‘Commercial complex construction illegal’

DoA officials demand UNESCO apology

January 8, 2018 08:28 AM Republica


KATHMANDU, Jan 8: Officials at the Department of Archeology (DoA) have taken strong exception to the United Nations Educational, Scientific and Cultural Organization (UNESCO)’s nod to the illegal construction of a commercial complex inside the UNESCO World Heritage Site Hanuman Dhoka Durbar Square’s protected monument zone and demanded apology from the UN agency. DoA officials said the construction violates the existing building by laws. 

Aruna Nakarmi, the chief of Hanuman Dhoka Durbar Museum Development Committee, said that the UN body should apologize for supporting the ongoing construction of the commercial complex which is in clear violation of the Nepal’s Protected Monument Zone bylaws and the Ancient Monument Preservation Act.  

“The complex has clearly violated the existing bylaws. Even UNESCO had earlier issued a statement and said so. But all of a sudden, it issued another statement later saying it has no objection to the ongoing construction. This has taken us completely aback,” she said, adding, “The UN body should apologize and correct its recent statement.”

She said the department won’t allow the construction of the complex unless it complies with the existing bylaws related to the Protected Monument Zone.  

A statement issued by UNESCO on December 4, 2017 to relevant authorities including the complex owner said, “According to the information received, the construction has been carried out violating the building bylaw set forth in the Nepal’s Protected Monument Zone Bylaws, 2064 (2006). Furthermore, the Ancient Monument Preservation Act 2013 does not allow construction of underground structures near heritage sites.” The UN body had even urged the complex owner to abide by the existing construction laws and avoid any adverse visual impact to the World Heritage property.  

However, on December 22, the UNESCO body, which is responsible for the preservation of the World Heritage properties in full compliance with the existing legislation for heritage preservation, issued another statement saying it has no objection to the ongoing construction of the complex. It even went on to defend the complex construction saying the complex is outside the World Heritage property. 

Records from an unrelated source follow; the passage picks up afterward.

(** * VortexScheduler, exp/dynamic_batch_size/main.py

    A shallow embedding of the discrete-event simulation engine of
    [main.py]: the [Request] class, the admission controller
    [drop_requests], the arrival gate [fetch_new_requests], the argument
    validation and the body of the event loop, followed by the properties
    the specification states about them.

    Simulated times are Python floats.  The engine only adds, subtracts,
    multiplies and compares them, so it is embedded over an arbitrary
    carrier with these operations ([TimeOps]); the instance [float_ops]
    is IEEE binary64, the arithmetic the program runs on.  Properties that
    need the comparisons to form a total order are stated over [TimeOrder],
    which exact arithmetic satisfies (instance [xtime_order]) and binary64
    satisfies away from NaN. *)

From Stdlib Require Import ZArith Bool Lia Floats Sorted.
From stdpp Require Import gmap gmultiset list strings.

Local Open Scope Z_scope.

(** ** Times *)

Class TimeOps (T : Type) := {
  tadd : T → T → T;
  tsub : T → T → T;
  tmul : T → T → T;
  tltb : T → T → bool;
  tleb : T → T → bool;
  teqb : T → T → bool;
  tzero : T;
  tinf : T;                       (* math.inf *)
}.

(** Python's floats. *)
#[export] Instance float_ops : TimeOps float := {|
  tadd := PrimFloat.add;
  tsub := PrimFloat.sub;
  tmul := PrimFloat.mul;
  tltb := PrimFloat.ltb;
  tleb := PrimFloat.leb;
  teqb := PrimFloat.eqb;
  tzero := 0%float;
  tinf := infinity;
|}.

(** The order facts about times that some properties rely on. *)
Class TimeOrder (T : Type) `{TimeOps T} := {
  tleb_refl : ∀ a : T, tleb a a = true;
  tleb_trans : ∀ a b c : T, tleb a b = true → tleb b c = true → tleb a c = true;
  tleb_total : ∀ a b : T, tleb a b = false → tleb b a = true;
  tltb_tleb : ∀ a b : T, tltb a b = negb (tleb b a);
  tleb_inf : ∀ a : T, tleb a tinf = true;
  tadd_nonneg : ∀ a d : T, tleb tzero d = true → tleb a (tadd a d) = true;
  teqb_sym : ∀ a b : T, teqb a b = teqb b a;
}.

(** Exact times: an integer number of ticks, or [math.inf]. *)
Inductive xtime := Fin (z : Z) | PInf.

Definition xadd (a b : xtime) : xtime :=
  match a, b with Fin x, Fin y => Fin (x + y) | _, _ => PInf end.
Definition xsub (a b : xtime) : xtime :=
  match a, b with Fin x, Fin y => Fin (x - y) | _, _ => PInf end.
Definition xmul (a b : xtime) : xtime :=
  match a, b with Fin x, Fin y => Fin (x * y) | _, _ => PInf end.
Definition xleb (a b : xtime) : bool :=
  match a, b with
  | Fin x, Fin y => x <=? y
  | _, PInf => true
  | PInf, Fin _ => false
  end.
Definition xltb (a b : xtime) : bool := negb (xleb b a).
Definition xeqb (a b : xtime) : bool :=
  match a, b with
  | Fin x, Fin y => x =? y
  | PInf, PInf => true
  | _, _ => false
  end.

#[export] Instance xtime_ops : TimeOps xtime := {|
  tadd := xadd; tsub := xsub; tmul := xmul;
  tltb := xltb; tleb := xleb; teqb := xeqb;
  tzero := Fin 0; tinf := PInf;
|}.

(** ** Exceptions *)

Inductive exn :=
  | KeyError (key : Z)
  | IndexError
  | AssertionError (msg : string)
  | NameError (name : string).

Inductive result (A : Type) :=
  | Ok (a : A)
  | Raise (e : exn).
Arguments Ok {A} a.
Arguments Raise {A} e.

#[export] Instance result_ret : MRet result := λ A a, Ok a.
#[export] Instance result_bind : MBind result := λ A B f c,
  match c with Ok a => f a | Raise e => Raise e end.

(** ** The event classes of the loop (class [Event]) *)

Inductive Event := CHECK_PREEMPTION | BATCH_FINISHED | NEW_REQS_ARRIVED.

#[export] Instance Event_eq_dec : EqDecision Event.
Proof. solve_decision. Defined.

Section Engine.
Context {T : Type} `{TimeOps T}.

(** The throughput profile, the module-level dict [batch_runtimes]
    (batch size to mean runtime), filled before any request is built. *)
Variable batch_runtimes : gmap Z T.

(** [batch_runtimes[k]] *)
Definition runtime (k : Z) : result T :=
  match batch_runtimes !! k with
  | Some d => Ok d
  | None => Raise (KeyError k)
  end.

(** ** class Request *)

Record Request := {
  arrival_time : T;
  id : Z;
  queue_time : option T;
  dropped_time : option T;
  execution_time : option T;
  finish_time : option T;
  batch_size : option nat;
  slo_factor : T;
  deadline : T;
}.

(** [Request.__init__] *)
Definition Request_init (arrival : T) (i : Z) (slo : T) : result Request :=
  d1 ← runtime 1;
  Ok {| arrival_time := arrival;
        id := i;
        queue_time := None;
        dropped_time := None;
        execution_time := None;
        finish_time := None;
        batch_size := None;
        slo_factor := slo;
        deadline := tadd arrival (tmul slo d1) |}.

(** [Request.schedule] *)
Definition Request_schedule (self : Request) (now : T) (bsize : nat)
    (batch_runtime : T) : Request :=
  {| arrival_time := arrival_time self;
     id := id self;
     queue_time := Some (tsub now (arrival_time self));
     dropped_time := dropped_time self;
     execution_time := Some batch_runtime;
     finish_time := Some (tadd now batch_runtime);
     batch_size := Some bsize;
     slo_factor := slo_factor self;
     deadline := deadline self |}.

(** [Request.preempt] *)
Definition Request_preempt (self : Request) : Request :=
  {| arrival_time := arrival_time self;
     id := id self;
     queue_time := None;
     dropped_time := dropped_time self;
     execution_time := None;
     finish_time := None;
     batch_size := None;
     slo_factor := slo_factor self;
     deadline := deadline self |}.

(** [Request.get_dropped] *)
Definition Request_get_dropped (self : Request) (now : T) : Request :=
  {| arrival_time := arrival_time self;
     id := id self;
     queue_time := queue_time self;
     dropped_time := Some now;
     execution_time := execution_time self;
     finish_time := finish_time self;
     batch_size := batch_size self;
     slo_factor := slo_factor self;
     deadline := deadline self |}.

(** ** SortedQueue *)

(** Modelled from the spec: the class [SortedQueue] of [utils.py], which
    is not part of the sources at hand.  The specification describes an
    ordered container with "append preserving sort order, peek-minimum,
    pop-minimum, length, positional iteration"; the engine reads the
    minimum as [q[0]] and removes it with [q.pop()].  A queue is the list
    of its requests, minimum first; [sq_append] inserts after the
    elements whose key is not greater.  The key is the one the
    specification observes for each container: the arrival time for the
    not-yet-arrived requests, the deadline for the waiting ones.

    Requests are carried by value.  The engine moves a request from one
    container to the next and never holds it in two, so no step of the
    engine depends on two containers sharing an object. *)
Definition SortedQueue := list Request.

Fixpoint sq_append (key : Request → T) (q : SortedQueue) (r : Request)
    : SortedQueue :=
  match q with
  | [] => [r]
  | x :: q' => if tltb (key r) (key x) then r :: x :: q'
               else x :: sq_append key q' r
  end.

(** ** The admission controller and the arrival gate *)

(** [drop_requests]: the dropped ids, the queue and the history after the
    call.  The loop test reads [batch_runtimes[1]] once per iteration, and
    only when the queue is not empty. *)
Fixpoint drop_requests (now : T) (queue : SortedQueue)
    (finished_requests : list Request)
    : result (list Z * SortedQueue * list Request) :=
  match queue with
  | [] => Ok ([], [], finished_requests)
  | req :: rest =>
      d1 ← runtime 1;
      if tltb (deadline req) (tadd now d1) then
        let req' := Request_get_dropped req now in
        '(dropped_reqs, queue', finished') ←
          drop_requests now rest (finished_requests ++ [req']);
        Ok (id req :: dropped_reqs, queue', finished')
      else Ok ([], queue, finished_requests)
  end.

(** [fetch_new_requests]: the new ids, the not-yet-arrived container and
    the queue after the call.  The waiting container is kept in deadline
    order. *)
Fixpoint fetch_new_requests (now : T) (future_requests queue : SortedQueue)
    : list Z * SortedQueue * SortedQueue :=
  match future_requests with
  | [] => ([], [], queue)
  | req :: rest =>
      if tleb (arrival_time req) now then
        let '(new_reqs, future', queue') :=
          fetch_new_requests now rest (sq_append deadline queue req) in
        (id req :: new_reqs, future', queue')
      else ([], future_requests, queue)
  end.

(** ** The scheduling policy *)

(** The scheduler object ([SimpleScheduler] or [DynamicScheduler], whose
    sources are not at hand) is a parameter of the engine: a private
    state of type [PS] and the three entry points the engine calls.  Each
    receives the in-flight batch and the waiting container, which it may
    mutate together with the requests in them, and returns them with its
    result.
    - [schedule(current_batch, queue, current_time)] returns
      [(next_check_time, _)];
    - [preempt(current_batch, queue, current_time, batch_finish_time)]
      returns [do_preemption];
    - [offline_schedule(current_batch, queue, current_time,
      finished_requests)] also receives the history. *)
Variable PS : Type.

Record Scheduler := {
  schedule : PS → SortedQueue → SortedQueue → T
             → PS * SortedQueue * SortedQueue * T;
  preempt : PS → SortedQueue → SortedQueue → T → T
            → PS * SortedQueue * SortedQueue * bool;
  offline_schedule : PS → SortedQueue → SortedQueue → T → list Request
                     → PS * SortedQueue * SortedQueue * list Request;
}.

Variable scheduler : Scheduler.

(** [args.preemption] *)
Variable preemption : bool.

(** ** The state of the event loop *)

(** Calls of the policy's entry points, recorded for the properties that
    speak of them (ghost state: the program keeps no such list). *)
Inductive Call := CallSchedule | CallPreempt.

Record State := {
  queue : SortedQueue;
  future_requests : SortedQueue;
  finished_requests : list Request;
  current_batch : SortedQueue;
  current_time : T;
  batch_finish_time : T;
  next_check_time : option T;   (* unbound until [schedule] has returned *)
  num_iters : nat;
  scheduler_state : PS;
  calls : list Call;
}.

(** The event test at the top of the loop body. *)
Definition classify (s : State) : Event :=
  if (length (current_batch s) =? 0)%nat then NEW_REQS_ARRIVED
  else if teqb (current_time s) (batch_finish_time s) then BATCH_FINISHED
  else CHECK_PREEMPTION.

(** "drop requests" and "fetch new reqs" *)
Definition drop_and_fetch (s : State) : result State :=
  '(drop_reqs, queue1, finished1) ←
    drop_requests (current_time s) (queue s) (finished_requests s);
  let '(new_reqs, future1, queue2) :=
    fetch_new_requests (current_time s) (future_requests s) queue1 in
  Ok {| queue := queue2;
        future_requests := future1;
        finished_requests := finished1;
        current_batch := current_batch s;
        current_time := current_time s;
        batch_finish_time := batch_finish_time s;
        next_check_time := next_check_time s;
        num_iters := num_iters s;
        scheduler_state := scheduler_state s;
        calls := calls s |}.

“First, the complex is outside the World Heritage property. Secondly, according to the plans, the construction will fully respect the allowable height limit and have a neoclassical style façade, matching with the surroundings, in particular with the Gaddi Baithak. The digging of the underground was done in an area, which already mostly had an underground floor, with some additional parts necessary for the structural stability of the building. For these reasons, we don’t see at this stage of construction no [any] negative impact on the Outstanding Universal Values of the Kathmandu Valley World Heritage property,” the second statement read.  

The statement came at a time when a joint team of Kathmandu Metropolitan City and Kathmandu Valley Development Authority had already said constructing the complex has violated the building bylaws by constructing basement, which is not allowed in the heritage area. 

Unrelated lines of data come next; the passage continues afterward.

Definition exp_part (s : string) : option (Z * string) :=
  match s with
  | String c r =>
      if Ascii.eqb c "e" || Ascii.eqb c "E" then
        match r with
        | String sg r' =>
            if Ascii.eqb sg "-" then
              match digits1 r' with
              | Some (x, _, rest) => Some (- x, rest)
              | None => None
              end
            else if Ascii.eqb sg "+" then
              match digits1 r' with
              | Some (x, _, rest) => Some (x, rest)
              | None => None
              end
            else
              match digits1 r with
              | Some (x, _, rest) => Some (x, rest)
              | None => None
              end
        | EmptyString => None
        end
      else Some (0, s)
  | EmptyString => Some (0, s)
  end.

Definition parse_unsigned (neg : bool) (s : string) : option (json * string) :=
  match int_part s with
  | None => None
  | Some (i, s2) =>
      match frac_part s2 with
      | None => None
      | Some (f, fl, s3) =>
          match exp_part s3 with
          | None => None
          | Some (x, s4) =>
              let m := i * 10 ^ fl + f in
              Some (mk_number (if neg then - m else m) (x - fl), s4)
          end
      end
  end.

Definition parse_number (s : string) : option (json * string) :=
  match s with
  | String c r => if Ascii.eqb c "-" then parse_unsigned true r else parse_unsigned false s
  | EmptyString => None
  end.

(** What a string literal holds between its quotes: characters as written,
    and [\uXXXX] escapes as UTF-16 code units. *)
Inductive item : Type :=
| Raw (c : ascii)
| Esc (unit : Z).

Definition hex_value (c : ascii) : option Z :=
  if is_digit c then Some (byte_of c - 48)
  else if in_range "a" "f" c then Some (byte_of c - 87)
  else if in_range "A" "F" c then Some (byte_of c - 55)
  else None.

Definition hex4_value (h1 h2 h3 h4 : ascii) : option Z :=
  match hex_value h1, hex_value h2, hex_value h3, hex_value h4 with
  | Some a, Some b, Some c, Some d => Some (((a * 16 + b) * 16 + c) * 16 + d)
  | _, _, _, _ => None
  end.

Definition simple_escape (e : ascii) : option ascii :=
  if Ascii.eqb e dquote then Some dquote
  else if Ascii.eqb e backslash then Some backslash
  else if Ascii.eqb e "/" then Some "/"%char
  else if Ascii.eqb e "b" then Some "008"%char
  else if Ascii.eqb e "f" then Some "012"%char
  else if Ascii.eqb e "n" then Some "010"%char
  else if Ascii.eqb e "r" then Some "013"%char
  else if Ascii.eqb e "t" then Some "009"%char
  else None.

Definition cons_item (i : item) (p : option (list item * string))
  : option (list item * string) :=
  match p with
  | Some (l, rest) => Some (i :: l, rest)
  | None => None
  end.

(** The items up to the closing quote, and what follows it. *)
Fixpoint string_items (s : string) : option (list item * string) :=
  match s with
  | EmptyString => None
  | String c r =>
      if Ascii.eqb c dquote then Some ([], r)
      else if Ascii.eqb c backslash then
        match r with
        | String e r' =>
            match simple_escape e with
            | Some ch => cons_item (Raw ch) (string_items r')
            | None =>
                if Ascii.eqb e "u" then
                  match r' with
                  | String h1 (String h2 (String h3 (String h4 r''))) =>
                      match hex4_value h1 h2 h3 h4 with
                      | Some u => cons_item (Esc u) (string_items r'')
                      | None => None
                      end
                  | _ => None
                  end
                else None
            end
        | EmptyString => None
        end
      else if ascii_leb c "031" then None
      else cons_item (Raw c) (string_items r)
  end.

Definition is_high (u : Z) : bool := (0xD800 <=? u) && (u <=? 0xDBFF).
Definition is_low (u : Z) : bool := (0xDC00 <=? u) && (u <=? 0xDFFF).

(** A code unit alone: a surrogate without its partner has no UTF-8 form
    and is held as U+FFFD. *)
Definition unit_text (u : Z) : string :=
  if is_high u || is_low u then utf8_encode 0xFFFD else utf8_encode u.

Fixpoint items_text (l : list item) : string :=
  match l with
  | [] => ""
  | Raw c :: r => String c (items_text r)
  | Esc u :: r =>
      match r with
      | Esc v :: r' =>
          if is_high u && is_low v then
            (utf8_encode (0x10000 + (u - 0xD800) * 1024 + (v - 0xDC00)) ++ items_text r')%string
          else (unit_text u ++ items_text r)%string
      | _ => (unit_text u ++ items_text r)%string
      end
  end.

Definition parse_string (s : string) : option (string * string) :=
  match string_items s with
  | Some (l, rest) => Some (items_text l, rest)
  | None => None
  end.

Fixpoint strip_prefix (p s : string) : option string :=
  match p with
  | EmptyString => Some s
  | String a p' =>
      match s with
      | String b s' => if Ascii.eqb a b then strip_prefix p' s' else None
      | EmptyString => None
      end
  end.

Inductive presult (A : Type) : Type :=
| Parsed (a : A) (rest : string)
| Malformed
| NoFuel.
Arguments Malformed {A}.
Arguments NoFuel {A}.

Definition of_option {A : Type} (o : option (A * string)) : presult A :=
  match o with
  | Some (a, rest) => Parsed a rest
  | None => Malformed
  end.

Definition literal (p : string) (v : json) (s : string) : presult json :=
  match strip_prefix p s with
  | Some rest => Parsed v rest
  | None => Malformed
  end.

(** A value, after optional white space.  Each nested value costs one unit
    of fuel. *)
Fixpoint parse_value (fuel : nat) (s : string) : presult json :=
  match fuel with
  | O => NoFuel
  | S f =>
      match skip_ws s with
      | EmptyString => Malformed
      | String c r =>
          if Ascii.eqb c "{" then
            match skip_ws r with
            | String c' r' =>
                if Ascii.eqb c' "}" then Parsed (JObj []) r'
                else parse_members f [] r
            | EmptyString => Malformed
            end
          else if Ascii.eqb c "[" then
            match skip_ws r with
            | String c' r' =>
                if Ascii.eqb c' "]" then Parsed (JArr []) r'
                else parse_elements f [] r
            | EmptyString => Malformed
            end
          else if Ascii.eqb c dquote then
            match parse_string r with
            | Some (str, rest) => Parsed (JStr str) rest
            | None => Malformed
            end
          else if Ascii.eqb c "t" then literal "true" (JBool true) (String c r)
          else if Ascii.eqb c "f" then literal "false" (JBool false) (String c r)
          else if Ascii.eqb c "n" then literal "null" JNull (String c r)
          else of_option (parse_number (String c r))
      end
  end

with parse_members (fuel : nat) (acc : list (string * json)) (s : string) : presult json :=
  match fuel with
  | O => NoFuel
  | S f =>
      match skip_ws s with
      | EmptyString => Malformed
      | String q r =>
          if Ascii.eqb q dquote then
            match parse_string r with
            | None => Malformed
            | Some (k, r1) =>
                match skip_ws r1 with
                | EmptyString => Malformed
                | String colon r2 =>
                    if Ascii.eqb colon ":" then
                      match parse_value f r2 with
                      | Parsed v r3 =>
                          match skip_ws r3 with
                          | EmptyString => Malformed
                          | String d r4 =>
                              if Ascii.eqb d "," then parse_members f (obj_set k v acc) r4
                              else if Ascii.eqb d "}" then Parsed (JObj (obj_set k v acc)) r4
                              else Malformed
                          end
                      | Malformed => Malformed
                      | NoFuel => NoFuel
                      end
                    else Malformed
                end
            end
          else Malformed
      end
  end

with parse_elements (fuel : nat) (acc : list json) (s : string) : presult json :=
  match fuel with
  | O => NoFuel
  | S f =>
      match parse_value f s with
      | Parsed v r1 =>
          match skip_ws r1 with
          | EmptyString => Malformed
          | String d r2 =>
              if Ascii.eqb d "," then parse_elements f (acc ++ [v]) r2
              else if Ascii.eqb d "]" then Parsed (JArr (acc ++ [v])) r2
              else Malformed
          end
      | Malformed => Malformed
      | NoFuel => NoFuel
      end
  end.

“The complex has already violated the standards set by the government. The construction of the basement is illegal. I really have no idea on what ground an international body like UNESCO issued a statement endorsing the construction. We won’t allow construction of the complex unless it meets prescribed standards,” Director General of the Department of Archeology Bhesh Narayan Dahal told Republica.   

On Saturday, locals had even staged protest seeking apology from the UNESCO for its controversial statement over the construction of the complex. They had even burnt an effigy of UNESCO Nepal Representative Christian Manhart.

“We smell a rat in the UNESCO’s changed stance. In the past when the government bodies violated the rules related to heritage sites, UNESCO played crucial role to pressure the government to act responsibly. But now how can we rely on the UN body when it supports constructions that are likely to affect the World heritage site,” said Ganapati Lal Shrestha, a heritage site preservation activist, who led Saturday’s protest against UNESCO. 

According to DoA officials, the DoA will issue its official statement on Monday over the UNESCO’s recent move. “Today [Sunday], we discussed the issue internally. Since our World Heritage Site in-charge is on leave, we could not issue a statement. But we will make our official position public on Monday,” Devendra Basnet, a DoA official said.